Explain solution RD Sharma class 12 chapter Differential Equation exercise 21.3 question 12 maths

Answers (1)

Answer:

y=e^{x}(A \cos x+B \sin x)  is a solution of given equation

Hint:

Differentiate the given solution and substitute in the differential equation.

Given:

y=e^{x}(A \cos x+B \sin x)  is a solution of the equation


Solution:

Differentiating on both sides with respect to x

\begin{aligned} &\frac{d y}{d x}=\frac{d}{d x}\left[e^{x}(A \cos x+B \sin x)\right] \\\\ &\frac{d y}{d x}=\frac{d}{d x}\left[e^{x} A \cos x\right]+\frac{d}{d x}\left[e^{x} B \sin x\right] \end{aligned}

\frac{d y}{d x}=A\left[e^{x} \frac{d}{d x}(\cos x)+\cos x \frac{d}{d x}\left(e^{x}\right)\right]+B\left[e^{x} \frac{d}{d x}(\sin x)+\sin x \frac{d}{d x}\left(e^{x}\right)\right]

\begin{aligned} &\frac{d y}{d x}=A\left[e^{x}(-\sin x)+\cos x\left(e^{x}\right)\right]+B\left[e^{x}(\cos x)+\sin x\left(e^{x}\right)\right] \\\\ &\frac{d y}{d x}=e^{x}[-A \sin x+A \cos x]+e^{x}[B \cos x+B \sin x] \end{aligned}            ............(i)

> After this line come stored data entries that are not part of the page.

(* ===== verification/Service.v ===== *)
(** * The Mode 2 service (internal/upstream: upstream.go, doh.go, doq.go)

    Assembly of the encrypted listeners from the configuration: where the
    certificate comes from, which listeners [Start] brings up and what it hands
    to them, which TLS clients a DoH listener admits, and the accept loop of a
    DoQ connection with its classification of errors.  Whether a socket can be
    bound, a certificate loaded or a stream accepted is an input. *)

From S2P Require Import Prelude GoStrings GoNet GoTime Config Automation DnsMsg Cache Statistics Policy Interfaces Server UpstreamEdns Ddr Mode2.
From Stdlib Require Import Ascii String.
Open Scope string_scope.
Open Scope list_scope.
Open Scope Z_scope.

(** ** Configuration and state *)

Inductive svc_error :=
| ErrNotEnabled | ErrTLSManager (e : auto_error) | ErrSelfSigned | ErrNoCertificate | ErrLoadCertificate
| ErrManageDomains (e : manage_error) | ErrStartDoH | ErrStartDoT | ErrStartDoQ.

(** The certificate [generateSelfSignedCert] signs: validity and names. *)
Record CertTemplate := mkTemplate {
  ct_CommonName : string; ct_NotBefore : Z; ct_NotAfter : Z; ct_DNSNames : list string; ct_IPAddresses : list IP }.

Inductive TLSSource := Automated (m : Manager) | SelfSigned (cert : CertTemplate) | FromFiles (cert key : string).

Record Service := mkService {
  sv_cfg : UpstreamConfig; sv_advertiseHost : string; sv_policy : option Policy;
  sv_validator : bool; sv_stats : bool; sv_order : gmap string CacheEntry → list (string * CacheEntry);
  sv_tls : TLSSource;
  sv_doh : option Listener; sv_dot : option Listener; sv_doq : option Listener }.

(** What the environment lets happen. *)
Record Env := mkEnv {
  env_auto : AutoEnv;      (* the home directory, the storage and the certificate library *)
  env_now : Z;
  env_selfsigned : bool;   (* generating and loading the key pair succeeds *)
  env_loadpair : bool;     (* [tls.LoadX509KeyPair] succeeds *)
  env_bind : transport → string → bool (* the listener of a transport on an address can be created *) }.

(** ** Operations *)

(** The host list split into addresses, as 16 bytes, and names. *)
Definition generateSelfSignedCert (hosts : list string) (now : Z) : CertTemplate :=
  let hosts := match hosts with [] => ["127.0.0.1"; "localhost"] | _ => hosts end in
  mkTemplate (List.hd "" hosts) now (add_year now)
    (List.filter (λ h, match ParseIP h with Some _ => false | None => true end) hosts)
    (omap ParseIP hosts).

Definition setupTLS (env : Env) (cfg : UpstreamConfig) (ta : TLSAutomationConfig) (timestamp : string) : result TLSSource svc_error :=
  if u_TLSAutomation cfg then
    match NewManager (env_auto env) (Some (automation_of ta timestamp)) with
    | Ok m => Ok (Automated m)
    | Err e => Err (ErrTLSManager e)
    end
  else if u_TLSCertAutoGen cfg then
    let hosts := Up.autogenSANHosts (u_ListenDoH cfg) (u_ListenDoT cfg) (u_ListenDoQ cfg) (u_TLSCertHosts cfg) in
    if env_selfsigned env then Ok (SelfSigned (generateSelfSignedCert hosts (env_now env))) else Err ErrSelfSigned
  else if String.eqb (u_TLSCert cfg) "" || String.eqb (u_TLSKey cfg) "" then Err ErrNoCertificate
  else if env_loadpair env then Ok (FromFiles (u_TLSCert cfg) (u_TLSKey cfg)) else Err ErrLoadCertificate.

Definition New (env : Env) (cfg : UpstreamConfig) (ta : TLSAutomationConfig) (timestamp : string) (validator stats : bool)
    (order : gmap string CacheEntry → list (string * CacheEntry)) : result Service svc_error :=
  if negb (u_Enabled cfg) then Err ErrNotEnabled else
  let advertiseHost := match ta_AllowedDomains ta with d :: _ => d | [] => "" end in
  try tls ← setupTLS env cfg ta timestamp;
  Ok (mkService cfg advertiseHost None validator stats order tls None None None).

Definition SetPolicy (p : option Policy) (s : Service) : Service :=
  mkService (sv_cfg s) (sv_advertiseHost s) p (sv_validator s) (sv_stats s) (sv_order s) (sv_tls s)
            (sv_doh s) (sv_dot s) (sv_doq s).

Definition set_doh (l : Listener) (s : Service) : Service :=
  mkService (sv_cfg s) (sv_advertiseHost s) (sv_policy s) (sv_validator s) (sv_stats s) (sv_order s) (sv_tls s)
            (Some l) (sv_dot s) (sv_doq s).
Definition set_dot (l : Listener) (s : Service) : Service :=
  mkService (sv_cfg s) (sv_advertiseHost s) (sv_policy s) (sv_validator s) (sv_stats s) (sv_order s) (sv_tls s)
            (sv_doh s) (Some l) (sv_doq s).
Definition set_doq (l : Listener) (s : Service) : Service :=
  mkService (sv_cfg s) (sv_advertiseHost s) (sv_policy s) (sv_validator s) (sv_stats s) (sv_order s) (sv_tls s)
            (sv_doh s) (sv_dot s) (Some l).

(** One of the three blocks of [Start]: nothing for a transport that is not
    configured, an error when its listener cannot be created. *)
Definition start_one (env : Env) (t : transport) (addr : string) (e : svc_error) (l : Listener)
    (set : Listener → Service → Service) (s : Service) : option svc_error * Service :=
  if String.eqb addr "" then (None, s) else
  if env_bind env t addr then (None, set l s) else (Some e, s).

(** [Start] returns at the first error; listeners already started keep running. *)
Definition Start (env : Env) (s : Service) : option svc_error * Service :=
  match (match sv_tls s with Automated m => ManageDomains (env_auto env) m | _ => None end) with
  | Some e => (Some (ErrManageDomains e), s)
  | None =>
  let cfg := sv_cfg s in
  let ddr := newDDRZone (sv_advertiseHost s) (u_ListenDoH cfg) (u_ListenDoT cfg) (u_ListenDoQ cfg)
                        (u_DoH3 cfg) (u_AdvertiseIPs cfg) in
  let l := mkListener (sv_policy s) (sv_validator s) (sv_stats s) (sv_order s) ddr in
  match start_one env DoH (u_ListenDoH cfg) ErrStartDoH l set_doh s with
  | (Some e, s) => (Some e, s)
  | (None, s) =>
      match start_one env DoT (u_ListenDoT cfg) ErrStartDoT l set_dot s with
      | (Some e, s) => (Some e, s)
      | (None, s) => start_one env DoQ (u_ListenDoQ cfg) ErrStartDoQ l set_doq s
      end
  end
  end.
(* ===== verification/Endpoints.v ===== *)
(** * Creating and closing the encrypted listeners (dot.go, doq.go, doh.go)

    The constructors with the sockets they bind and the TLS configurations they
    make, closing under [sync.Once], the HTTP front of DoH (routes and the Alt-Svc
    header), the deadline of [acceptStream], and the writes of a DoQ reply with what
    is logged when they fail. *)

From S2P Require Import Prelude GoStrings GoNet GoFilepath GoContext Logger Config DnsMsg Cache Statistics Policy Fallback Interfaces Server Ddr Mode2 Service Lifecycle.
From Stdlib Require Import Ascii String.
Open Scope string_scope.
Open Scope list_scope.
Open Scope Z_scope.

(** ** Constructors *)

(** What the system and the libraries let happen at an address. *)
Record NetEnv := mkNetEnv {
  ne_resolve : string → bool; ne_tcp : string → bool; ne_udp : string → bool;
  ne_quic : bool;                                       (* [quic.Listen] accepts the configuration *)
  ne_configure : list string → option (list string)     (* [http2.ConfigureServer] on the protocols *) }.

Inductive new_error := EResolveAddr | EListenSocket | EListenQUIC | EConfigureH2.

(** A listener: its TLS configuration in the store, the socket it owns, and whether
    it was closed. *)
Record Endpoint := mkEndpoint { ep_addr : string; ep_tls : option nat; ep_sock : Mode1.sock; ep_closed : bool }.

Definition NewDOTListener (env : NetEnv) (addr : string) (st : Alpn.Store) (base : option nat)
    : result Endpoint new_error * Mode1.sock * Alpn.Store :=
  if negb (ne_resolve env addr) then (Err EResolveAddr, Mode1.Nil, st) else
  if negb (ne_tcp env addr) then (Err EListenSocket, Mode1.Nil, st) else
  let '(p, st) := Alpn.dot_config st base in
  (Ok (mkEndpoint addr p Mode1.Open false), Mode1.Open, st).

(** The UDP socket is closed when QUIC does not start on it. *)
Definition NewDOQListener (env : NetEnv) (addr : string) (st : Alpn.Store) (base : option nat)
    : result Endpoint new_error * Mode1.sock * Alpn.Store :=
  if negb (ne_resolve env addr) then (Err EResolveAddr, Mode1.Nil, st) else
  if negb (ne_udp env addr) then (Err EListenSocket, Mode1.Nil, st) else
  let udpConn := Mode1.Open in
  let '(p, st) := Alpn.doq_config st base in
  if negb (ne_quic env) then (Err EListenQUIC, Mode1.close_sock udpConn, st) else
  (Ok (mkEndpoint addr p udpConn false), udpConn, st).

(** The DoH listener binds nothing before it serves.  The HTTP/3 server, if there is
    one, has the base configuration. *)
Record DohEndpoint := mkDohEndpoint { dh_addr : string; dh_h2tls : nat; dh_h3tls : option nat; dh_enableH3 : bool }.

Definition NewDOHListener (env : NetEnv) (addr : string) (st : Alpn.Store) (base : nat) (enableH3 : bool)
    : result DohEndpoint new_error * Alpn.Store :=
  match Alpn.doh_config (ne_configure env) st base with
  | (None, st) => (Err EConfigureH2, st)
  | (Some p, st) => (Ok (mkDohEndpoint addr p (if enableH3 then Some base else None) enableH3), st)
  end.

(** [Close] of the DoT and DoQ listeners, once. *)
Definition Close (e : Endpoint) : Endpoint :=
  if ep_closed e then e else mkEndpoint (ep_addr e) (ep_tls e) (Mode1.close_sock (ep_sock e)) true.

(** ** The HTTP front of DoH *)

Inductive Http := H2 | H3.

(** Go's [cleanPath], for a path without escapes. *)
Definition cleanPath (p : string) : string :=
  if String.eqb p "" then "/" else
  let p := if HasPrefix p "/" then p else "/" +:+ p in
  let np := Clean p in
  if HasSuffix p "/" && negb (String.eqb np "/") then np +:+ "/" else np.

Inductive route_result := RDnsQuery | RRedirect (path : string) | RNotFound.

(** The mux with the two patterns of [NewDOHListener]. *)
Definition route (path : string) : route_result :=
  let cleaned := cleanPath path in
  if negb (String.eqb cleaned path) then RRedirect cleaned else
  if String.eqb path "/dns-query" || HasPrefix path "/dns-query/" then RDnsQuery else RNotFound.

Inductive WebReply := WDns (r : Doh.HttpReply) | WRedirect (path : string) | WNotFound.

Section Front.
Context {dl : DnsLib} {W V : Type} {UR : UpstreamResolver W} {VA : Validator V}.

(** A request over one of the two transports: the Alt-Svc header of the response, if
    any, and the response. *)
Definition serveHTTP (d : DohEndpoint) (l : Listener) (clk : Clock) (proto : Http) (path : string) (r : Doh.Request) (w : World W V)
    : option string * WebReply * World W V :=
  let header := match proto with H2 => if dh_enableH3 d then Some (altSvc (dh_addr d)) else None | H3 => None end in
  match route path with
  | RDnsQuery => let '(reply, w) := Doh.handleDNSQuery l clk r w in (header, WDns reply, w)
  | RRedirect p => (header, WRedirect p, w)
  | RNotFound => (header, WNotFound, w)
  end.

End Front.

(** ** Accepting a stream *)

(** [acceptStream]: the next stream of the connection, within thirty seconds; the
    context is looked at first. *)
Definition acceptStream (ctx : Ctx) (stream : GoContext.event (result nat accept_err)) (late : accept_err) : T (result nat accept_err) :=
  doT t ← nowT;
  let stop := done_at (WithTimeout t (30 * second) ctx) in
  match stop with
  | Some s => if s <=? t then retT (Err late) else await stop stream (Err late)
  | None => await stop stream (Err late)
  end.

(** ** Writing a reply over QUIC *)

(** [logBenignIdle]: at debug level when a levelled logger is there. *)
Definition logBenignIdle (debugLog : option Logger) (plain : Logger) (now : Z) (msg : string) (d : Dest) : Dest :=
  match debugLog with
  | Some l => Logf LevelDebug l now msg d
  | None => Printf plain now "doq.go:121" msg d
  end.

(** A failed write and its line in the log. *)
Definition log_write_error (debugLog : option Logger) (plain : Logger) (now : Z) (site what : string) (e : accept_err) (text : string) (d : Dest) : Dest :=
  if isBenignIdleConnErr (Some e)
  then logBenignIdle debugLog plain now ("DoQ write " +:+ what +:+ ": client connection closed (idle/clean): " +:+ text) d
  else Printf plain now site ("DoQ write " +:+ what +:+ " error: " +:+ text) d.

(** The end of [handleStream]: the prefix, then the message; whether the reply was
    sent, and the log.  [w1] and [w2] are the errors of the two writes. *)
Definition write_reply (debugLog : option Logger) (plain : Logger) (now : Z) (w1 w2 : option (accept_err * string)) (d : Dest) : bool * Dest :=
  match w1 with
  | Some (e, text) => (false, log_write_error debugLog plain now "doq.go:430" "length" e text d)
  | None =>
      match w2 with
      | Some (e, text) => (false, log_write_error debugLog plain now "doq.go:438" "message" e text d)
      | None => (true, d)
      end
  end.

(** ** Addresses of Mode 1 *)

(** [UDPAddr] and [TCPAddr]: nil before the socket is there; a closed socket keeps its
    address. *)
Definition local_addr (s : Mode1.sock) (addr : string) : option string := match s with Mode1.Nil => None | _ => Some addr end.
Definition UDPAddr (r : Mode1.Run) (addr : string) : option string := local_addr (Mode1.r_udp r) addr.
Definition TCPAddr (r : Mode1.Run) (addr : string) : option string := local_addr (Mode1.r_tcp r) addr.

(** ** Properties *)

(** A constructor that fails leaves no socket open. *)
Lemma new_listener_no_leak env addr st base :
  (let '(r, s, _) := NewDOTListener env addr st base in is_ok r = false → s ≠ Mode1.Open) ∧
  (let '(r, s, _) := NewDOQListener env addr st base in is_ok r = false → s ≠ Mode1.Open).
Proof.
  unfold NewDOTListener, NewDOQListener. split; repeat case_match; simplify_eq; done.
Qed.

(** Closing twice is closing once, and a closed listener holds no socket. *)
Lemma listener_Close_once e : Close (Close e) = Close e ∧ (ep_sock e = Mode1.Open → ep_closed e = false → ep_sock (Close e) = Mode1.Closed).
Proof. unfold Close. destruct (ep_closed e) eqn:E; [rewrite E|]; split; try done. by intros ->. Qed.

Section FrontProps.
Context {dl : DnsLib} {W V : Type} {UR : UpstreamResolver W} {VA : Validator V}.

(** The only thing the DoH listener serves is DNS at its two paths: any other request is
    answered without touching the resolver, its counters or its cache; a request at one of
    them is handled as on the other transport, and differs at most in the Alt-Svc
    header, which only HTTP/2 responses carry and which names the port HTTP/3 is bound on. *)
Theorem doh_front (d : DohEndpoint) l clk proto path r (w : World W V) :
  let '(header, reply, w') := serveHTTP d l clk proto path r w in
  (reply = WDns (fst (Doh.handleDNSQuery l clk r w)) ∧ w' = snd (Doh.handleDNSQuery l clk r w) ∧ (path = "/dns-query" ∨ ∃ t, path = "/dns-query/" +:+ t) ∨
   w' = w ∧ (reply = WNotFound ∨ ∃ p, reply = WRedirect p ∧ p = cleanPath path ∧ p ≠ path)) ∧
  (header ≠ None ↔ proto = H2 ∧ dh_enableH3 d = true) ∧
  (∀ h, header = Some h → ∀ host port, SplitHostPort (dh_addr d) = Some (host, port) →
     h = "h3=" +:+ String "034" (":" +:+ port +:+ String "034" "; ma=86400")).
Proof.
  unfold serveHTTP.
  assert (Hh : ∀ header, header = match proto with H2 => if dh_enableH3 d then Some (altSvc (dh_addr d)) else None | H3 => None end →
    (header ≠ None ↔ proto = H2 ∧ dh_enableH3 d = true) ∧
    (∀ h, header = Some h → ∀ host port, SplitHostPort (dh_addr d) = Some (host, port) → h = "h3=" +:+ String "034" (":" +:+ port +:+ String "034" "; ma=86400"))).
  { intros header ->. destruct proto, (dh_enableH3 d); (split; [naive_solver|]); intros h [= <-] host port E. unfold altSvc, portOf. by rewrite E. }
  unfold route. destruct (String.eqb_spec (cleanPath path) path) as [Ec|Ec]; cbn [negb].
  2: { split; [right|by apply Hh]. split; [done|]. right. by eexists. }
  destruct (String.eqb_spec path "/dns-query") as [Ep|Ep]; cbn [orb].
  { destruct (Doh.handleDNSQuery l clk r w) as [reply w'] eqn:E. split; [left|by apply Hh]. naive_solver. }
  destruct (HasPrefix path "/dns-query/") eqn:Hp.
  - apply HasPrefix_spec in Hp as [t Ht]. destruct (Doh.handleDNSQuery l clk r w) as [reply w'] eqn:E. split; [left|by apply Hh].
    split_and!; [done|done|right; by exists t].
  - split; [right|by apply Hh]. split; [done|by left].
Qed.

End FrontProps.

(** Waiting for a stream ends after thirty seconds, and at once when the service stops. *)
Lemma acceptStream_ends ctx stream late t : ∃ r t', acceptStream ctx stream late t = Some (r, t') ∧ t' ≤ t + 30 * second ∧
  (∀ s, done_at ctx = Some s → s ≤ t → t' = t ∧ r = Err late).
Proof.
  unfold acceptStream. rewrite now_run. cbv zeta.
  assert (Hs : ∃ s, done_at (WithTimeout t (30 * second) ctx) = Some s ∧ s ≤ t + 30 * second ∧ (∀ s', done_at ctx = Some s' → s ≤ s')).
  { unfold done_at, WithTimeout. cbn [c_deadline c_cancel]. destruct (c_deadline ctx), (c_cancel ctx); cbn; eexists;
      (split; [reflexivity|]); (split; [lia|]); intros s' [=]; lia. }
  destruct Hs as (s & -> & Hs & Hc). destruct (Z.leb_spec s t) as [Hle|Hlt].
  - eexists _, _. split; [reflexivity|]. split; [unfold second; lia|done].
  - destruct (within_await (t + 30 * second) s stream (Err late) Hs t) as (r & t' & E & Ht). exists r, t'. split; [done|].
    split; [unfold second in *; lia|]. intros s' Hs' Hle. apply Hc in Hs'. lia.
Qed.

(** What a client that closed its connection leaves in the log: nothing, unless the level
    is debug; an unexpected error is always logged. *)
Lemma benign_write_silent l plain now e text d w2 : isBenignIdleConnErr (Some e) = true → Enabled l LevelDebug = false →
  write_reply (Some l) plain now (Some (e, text)) w2 d = (false, d).
Proof. intros He Hl. unfold write_reply, log_write_error, logBenignIdle, Logf. by rewrite He, Hl. Qed.

Example routes : route <$> ["/dns-query"; "/dns-query/"; "/dns-query/x"; "/dns-queryx"; "/"; ""; "/a/../dns-query"; "//dns-query"; "/dns-query/../admin"]
  = [RDnsQuery; RDnsQuery; RDnsQuery; RNotFound; RNotFound; RRedirect "/"; RRedirect "/dns-query"; RRedirect "/dns-query"; RRedirect "/admin"].
Proof. vm_compute. done. Qed.

(** A service that started reports its DoH address although the socket could not be bound:
    it is bound only when the listener serves. *)
Example doh_bind_failure_unreported :
  let env := mkNetEnv (λ _, true) (λ _, false) (λ _, false) true (λ l, Some (l ++ ["h2"; "http/1.1"])) in
  is_ok (fst (NewDOHListener env "0.0.0.0:443" (Alpn.mkStore {[0%nat := Alpn.mkSTLS [] None]} 1) 0 true)) = true ∧
  fst (Mode2Serve.doh_serve (Mode2Serve.mkDohEnv false true true false) true) = Some Mode2Serve.ETCPListen.
Proof. vm_compute. done. Qed.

Differentiate equation (i) with respect to x

\begin{aligned} &\frac{d^{2} y}{d x^{2}}=\frac{d}{d x}\left[e^{x}[-A \sin x+A \cos x]+e^{x}[B \cos x+B \sin x]\right] \\\\ &\frac{d^{2} y}{d x^{2}}=A \frac{d}{d x}\left[-e^{x} \sin x+e^{x} \cos x\right]+B \frac{d}{d x}\left[e^{x} \cos x+e^{x} \sin x\right] \end{aligned}

\begin{aligned} &\frac{d^{2} y}{d x^{2}}=A\left[-\left(e^{x} \cos x+e^{x} \sin x\right)+e^{x}(-\sin x)+e^{x} \cos x\right]+B\left[\left(e^{x}(-\sin x)+e^{x} \cos x\right)+e^{x}(\cos x)+e^{x} \sin x\right] \\\\ &\frac{d^{2} y}{d x^{2}}=A\left[e^{x}(-\cos x-\sin x)+e^{x}(\cos x-\sin x)\right]+B\left[e^{x}(\cos x-\sin x)+e^{x}(\cos x+\sin x)\right] \end{aligned}

\begin{aligned} &\frac{d^{2} y}{d x^{2}}=e^{x}[-A \sin x-A \cos x+A \cos x-A \sin x]+e^{x}[B \cos x-B \sin x+B \cos x+B \sin x] \\\\ &\frac{d^{2} y}{d x^{2}}=e^{x}[-2 A \sin x]+e^{x}[2 B \cos x] \end{aligned}

\begin{aligned} &\frac{d^{2} y}{d x^{2}}=e^{x}[2 B \cos x-2 A \sin x] \\\\ &\frac{d^{2} y}{d x^{2}}=2 e^{x}[-A \sin x+B \cos x]+2 e^{x}[A \cos x+B \sin x]-2 e^{x}[A \cos x+B \sin x] \end{aligned}

                                  [on Adding and subtracting the value of y in the above step ]

\frac{d^{2} y}{d x^{2}}=2\left[e^{x}(-A \sin x+B \cos x)+e^{x}(A \cos x+B \sin x)\right]-2 e^{x}\left ( A\cos x+B\sin x \right )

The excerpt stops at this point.